Saved entries:
____________
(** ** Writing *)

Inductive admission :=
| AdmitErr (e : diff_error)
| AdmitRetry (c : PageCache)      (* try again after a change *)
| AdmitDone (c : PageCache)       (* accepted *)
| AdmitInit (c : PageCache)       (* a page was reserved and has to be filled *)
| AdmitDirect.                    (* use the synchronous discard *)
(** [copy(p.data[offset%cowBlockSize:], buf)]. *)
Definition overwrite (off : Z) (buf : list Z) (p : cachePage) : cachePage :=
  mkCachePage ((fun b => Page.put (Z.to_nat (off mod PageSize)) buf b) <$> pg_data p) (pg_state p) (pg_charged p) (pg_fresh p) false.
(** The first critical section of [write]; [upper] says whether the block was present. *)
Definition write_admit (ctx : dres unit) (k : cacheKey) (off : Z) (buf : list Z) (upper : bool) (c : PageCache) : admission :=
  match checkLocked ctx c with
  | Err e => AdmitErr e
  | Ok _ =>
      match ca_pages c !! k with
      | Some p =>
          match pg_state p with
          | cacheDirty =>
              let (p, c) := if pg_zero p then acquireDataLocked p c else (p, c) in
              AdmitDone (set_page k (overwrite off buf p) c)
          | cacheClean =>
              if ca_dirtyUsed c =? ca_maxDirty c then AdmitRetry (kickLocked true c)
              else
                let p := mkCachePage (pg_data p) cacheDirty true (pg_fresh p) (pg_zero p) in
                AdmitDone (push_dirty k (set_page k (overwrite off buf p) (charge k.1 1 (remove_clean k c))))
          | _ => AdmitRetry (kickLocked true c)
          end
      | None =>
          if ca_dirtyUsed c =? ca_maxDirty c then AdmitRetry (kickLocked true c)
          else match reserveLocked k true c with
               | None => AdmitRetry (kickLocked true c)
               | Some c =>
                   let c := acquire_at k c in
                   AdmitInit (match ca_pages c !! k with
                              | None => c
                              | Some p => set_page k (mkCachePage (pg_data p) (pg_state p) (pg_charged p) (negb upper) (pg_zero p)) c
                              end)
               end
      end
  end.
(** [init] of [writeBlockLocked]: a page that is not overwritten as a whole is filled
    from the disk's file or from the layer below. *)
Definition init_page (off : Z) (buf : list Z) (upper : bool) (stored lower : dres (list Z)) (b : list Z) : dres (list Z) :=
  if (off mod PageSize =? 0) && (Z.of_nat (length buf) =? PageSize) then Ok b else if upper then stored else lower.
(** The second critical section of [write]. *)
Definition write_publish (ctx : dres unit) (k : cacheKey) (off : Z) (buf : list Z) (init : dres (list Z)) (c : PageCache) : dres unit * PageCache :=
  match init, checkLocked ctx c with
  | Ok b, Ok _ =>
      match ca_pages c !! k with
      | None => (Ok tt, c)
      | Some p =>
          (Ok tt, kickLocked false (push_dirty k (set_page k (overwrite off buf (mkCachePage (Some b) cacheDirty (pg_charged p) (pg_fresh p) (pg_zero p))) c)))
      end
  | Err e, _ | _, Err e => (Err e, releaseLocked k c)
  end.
____________
Reading through the records above, report each line in which the string "unit" is found.

The completed task.
Definition write_admit (ctx : dres unit) (k : cacheKey) (off : Z) (buf : list Z) (upper : bool) (c : PageCache) : admission :=
Definition write_publish (ctx : dres unit) (k : cacheKey) (off : Z) (buf : list Z) (init : dres (list Z)) (c : PageCache) : dres unit * PageCache :=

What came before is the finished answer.